Using AWS SSM for Shell Access on EC2 Without Internet Access

I’ve recently been working on a personal project that uses a Postgres relational database for persistence. I’m running the project on AWS and using EC2 instead of RDS to keep costs down. I need shell access to the instance for inspecting configuration, but it’s attached to a private subnet and has no public IP.

One option would be to run a public tunnel/bastion instance for proxying SSH connections into the network, but I didn’t really want the extra hassle (or indeed the attack surface), so I turned to SSM Session Manager instead. Session Manager offers the ability to connect to an EC2 instance for shell access just like connecting via SSH, except there’s no need to open any ports or manage SSH keys. Instead, it works based on IAM and a connection with the SSM Agent software installed on the instance.

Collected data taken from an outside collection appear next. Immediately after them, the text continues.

(** * ElGamal signature utilities (src/elgamal.js), shallow embedding

    JavaScript numbers are modelled as [Z]; the inputs are assumed to stay in
    the range where the double arithmetic of the source is exact.
    - [a % b] (sign of the dividend) is [Z.rem a b];
    - [Math.floor(a / b)] is [Z.div a b] (floor division);
    - [Math.floor(Math.sqrt(p) + 1)] is [Z.sqrt p + 1];
    - a JS array used as a sparse map ([value[k] = i], [value[k] > 0] with
      [undefined > 0] false) is a function [Z -> option Z];
    - a [while] loop that may run forever is a fuel-indexed function returning
      [option]: [None] means the loop has not stopped within the fuel. *)

From Stdlib Require Import ZArith Znumtheory Zcong Lia.
From Stdlib Require Import Zmod Zstar.
Open Scope Z_scope.

(** ** fastModularExponentiation (lines 8-26) *)

(** One iteration of the [while (exponent > 0)] loop per binary digit of
    the exponent, least significant first: the digit is the low bit, the
    exponent is then halved; [result] absorbs [x] on a 1 bit and [x] is
    squared each round.  On the last digit ([xH]) the squaring of [x] is
    dead code and omitted. *)
Fixpoint fme_loop (exponent : positive) (result x modulo : Z) : Z :=
  match exponent with
  | xH => Z.rem (result * x) modulo
  | xO e => fme_loop e result (Z.rem (x * x) modulo) modulo
  | xI e => fme_loop e (Z.rem (result * x) modulo) (Z.rem (x * x) modulo) modulo
  end.
(** Reading the tag elements of a list of pairs is a run of [SetTag]. *)
Lemma read_elements_written (t : Tags) (pairs : list (wxString * wxString)) :
  (forall p, p ∈ pairs ->
             good (fst p) = true /\ good (snd p) = true /\
             fst p <> wxT "id3v2") ->
  read_elements good t
    (map (fun p => (wxT "tag", [wxT "name"; fst p; wxT "value"; snd p])) pairs)
  = Some (SetTags t pairs).
Proof.
  revert t. induction pairs as [| p pairs IH]; intros t Hall; [reflexivity |].
  destruct (Hall p (list_elem_of_here _ _)) as (Hn & Hv & Hid).
  cbn [map read_elements].
  rewrite (HandleXMLTag_written t _ _ Hn Hv Hid).
  rewrite IH by (intros q Hq; apply Hall; right; exact Hq).
  reflexivity.
Qed.

End TagsRoundTrip.

Section TagsRebuild.

Context {L : wxLocale}.

(** Writing tags whose keys are all new adds them to the two maps. *)
Lemma SetTags_fresh (pairs : list (wxString * wxString)) (t : Tags) :
  (forall p, p ∈ pairs ->
             fst p <> [] /\ IsAscii (fst p) = true /\ snd p <> []) ->
  NoDup ((fun p => UpperCase (fst p)) <$> pairs) ->
  (forall p, p ∈ pairs -> mXref t !! UpperCase (fst p) = None) ->
  SetTags t pairs =
  with_maps t
    (list_to_map ((fun p => (UpperCase (fst p), fst p)) <$> pairs) ∪ mXref t)
    (list_to_map pairs ∪ mMap t).
Proof.
  revert t. induction pairs as [| [n v] pairs IH]; intros t Hok Hnd Hnew.
  - cbn. rewrite !(left_id_L ∅ (∪)). destruct t; reflexivity.
  - destruct (Hok (n, v) (list_elem_of_here _ _)) as (Hne & Ha & Hv).
    cbn in Hne, Ha, Hv.
    pose proof (Hnew (n, v) (list_elem_of_here _ _)) as Hk.
    change (mXref t !! UpperCase n = None) in Hk.
    apply NoDup_cons in Hnd as [Hnotin Hnd].
    change (SetTags t ((n, v) :: pairs)) with (SetTags (SetTag t n v) pairs).
    assert (Hs : SetTag t n v =
                 with_maps t (<[UpperCase n := n]> (mXref t))
                   (<[n := v]> (mMap t))).
    { rewrite (SetTag_accepted t n v Hne Ha), Hk.
      destruct v; [congruence | reflexivity]. }
    rewrite Hs.
    rewrite IH; [| intros q Hq; apply Hok; right; exact Hq | exact Hnd |].
    + cbn [fmap list_fmap list_to_map foldr fst snd uncurry with_maps
             mXref mMap mEditTitle mEditTrackNumber mGenres].
      unfold with_maps. cbn [mEditTitle mEditTrackNumber mGenres mXref mMap].
      f_equal.
      * rewrite <- insert_union_l. symmetry. apply insert_union_r.
        apply not_elem_of_list_to_map_1. rewrite <- list_fmap_compose.
        exact Hnotin.
      * rewrite <- insert_union_l. symmetry. apply insert_union_r.
        apply not_elem_of_list_to_map_1. intros Hin.
        apply Hnotin. apply list_elem_of_fmap in Hin as [[n' v'] [Hn' Hin]].
        cbn in Hn'. subst n'. apply list_elem_of_fmap.
        exists (n, v'). split; [reflexivity | exact Hin].
    + intros q Hq. cbn.
      rewrite lookup_insert_ne; [apply Hnew; right; exact Hq |].
      intros Heq. apply Hnotin. apply list_elem_of_fmap.
      exists q. split; [exact Heq | exact Hq].
Qed.
Lemma params_defaults_last c :
  class_ok c = true -> defaults_last (params_of (registry c)) = true.
Proof.
  intros Hok. unfold params_of.
  assert (Hreq : forall l, (forall x, In x l -> In x (registry c) /\ is_required x = true) ->
                           forall rest, defaults_last (map param_of l ++ rest) = defaults_last rest).
  { induction l as [|x l IH]; intros Hl rest; [reflexivity |].
    cbn [map app defaults_last].
    destruct (Hl x (or_introl eq_refl)) as [Hin Hr].
    destruct (registry_item_kind _ _ Hok Hin) as (_ & H & _).
    rewrite (H Hr). unfold has_default. cbn [snd].
    apply IH. intros y Hy. apply Hl. now right. }
  rewrite Hreq by (intros x Hx; now apply filter_In in Hx).
  assert (Hdef : forall l, (forall x, In x l -> In x (registry c) /\ is_required x = false) ->
                           forallb has_default (map param_of l) = true).
  { induction l as [|x l IH]; intros Hl; [reflexivity |].
    cbn [map forallb].
    destruct (Hl x (or_introl eq_refl)) as [Hin Hr].
    destruct (registry_item_kind _ _ Hok Hin) as (_ & _ & H).
    destruct (H Hr) as (lit & -> & _). unfold has_default at 1. cbn [snd andb].
    apply IH. intros y Hy. apply Hl. now right. }
  assert (Hall : forallb has_default (map param_of (List.filter is_defaulted (registry c))) = true).
  { apply Hdef. intros x [Hin Hd]%filter_In. split; [assumption |].
    destruct (registry_item_kind _ _ Hok Hin) as (Hneg & _ & _).
    rewrite Hneg in Hd. now apply negb_true_iff in Hd. }
  destruct (map param_of (List.filter is_defaulted (registry c))) as [|p ps]; [reflexivity |].
  cbn [defaults_last forallb] in *. apply andb_true_iff in Hall as [Hp Hps].
  now rewrite Hp.
Qed.

Lemma init_body_lines names post_init :
  init_body names post_init
  = NL +:+ body_lines names +:+ hook_line (truthy post_init).
Proof.
  unfold init_body.
  assert (Hfold : forall acc,
    fold_left (fun body field =>
                 body +:+ TAB +:+ instance_attr_template field field +:+ NL) names acc
    = acc +:+ body_lines names).
  { induction names as [|f names IH]; intros acc.
    - simpl. now rewrite append_nil_r.
    - cbn [fold_left]. rewrite IH.
      change (body_lines (f :: names)) with (body_line f +:+ body_lines names).
      unfold body_line. now rewrite !append_assoc. }
  rewrite Hfold. unfold hook_line.
  destruct (truthy post_init).
  - now rewrite !append_assoc.
  - now rewrite append_nil_r.
Qed.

I thought this would be relatively trivial to setup because I’m using Amazon Linux (AL2023) which comes with the agent pre-installed. However, I hadn’t configured internet access from the private subnet and it turns out the agent needs to talk to the following endpoints using HTTPS in order for this feature to work:

Configuring internet access wasn’t something I wanted to do just for the sake of gaining shell access with SSM, so I checked the VPC Endpoints documentation to see if access to these services could be configured privately within the VPC instead. To my delight AWS do indeed support these services via Interface endpoints, so the only additional infrastructure I required was an Elastic Network Interface and Security Group per endpoint.

In case it might be useful to someone, here’s the Terraform configuration I used to provision these resources:

locals {
  endpoints = toset(["ssm", "ssmmessages", "ec2messages"])
}

data "aws_vpc_endpoint_service" "endpoints" {
  for_each = local.endpoints

  service = each.value
}

resource "aws_vpc_endpoint" "endpoints" {
  for_each = local.endpoints

  service_name        = data.aws_vpc_endpoint_service.endpoints[each.value].service_name
  security_group_ids  = [aws_security_group.endpoints[each.value].id]
  subnet_ids          = aws_subnet.private.*.id
  vpc_id              = aws_vpc.main.id
  vpc_endpoint_type   = "Interface"
  private_dns_enabled = true

  tags = {
    Name = each.value
  }
}

resource "aws_security_group" "endpoints" {
  for_each = local.endpoints

  name_prefix = "vpc-endpoint-${each.value}-"
  description = "VPC Endpoint Security Group for ${each.value}"
  vpc_id      = aws_vpc.main.id

  tags = {
    Name = each.value
  }
}

resource "aws_security_group_rule" "endpoints" {
  for_each = local.endpoints

  type              = "ingress"
  cidr_blocks       = ["0.0.0.0/0"]
  protocol          = "tcp"
  from_port         = 443
  to_port           = 443
  security_group_id = aws_security_group.endpoints[each.value].id
}

Tested with Terraform v1.8.2 and AWS provider v5.44.0, the latest at the time of writing.

And with that, I can now run the following AWS CLI command locally to access the instance:

aws ssm start-session --target <instance-id>

Bear in mind this requires the AWS CLI and the Session Manager plugin to be installed on the machine you run this command on.

The only downside I can think of with this solution is the cost; each VPC Endpoint is $0.79 per day (at the time of writing), which quickly racks up! Not ideal for a side project but could be worth it if you have a bigger budget.

In the end it turned out that my application needed internet access anyway so I removed this configuration in favour of a custom-built NAT instance (not a NAT Gateway, those are expensive too), but this still seemed like a good exercise in configuring shell access when both inbound and outbound access is limited.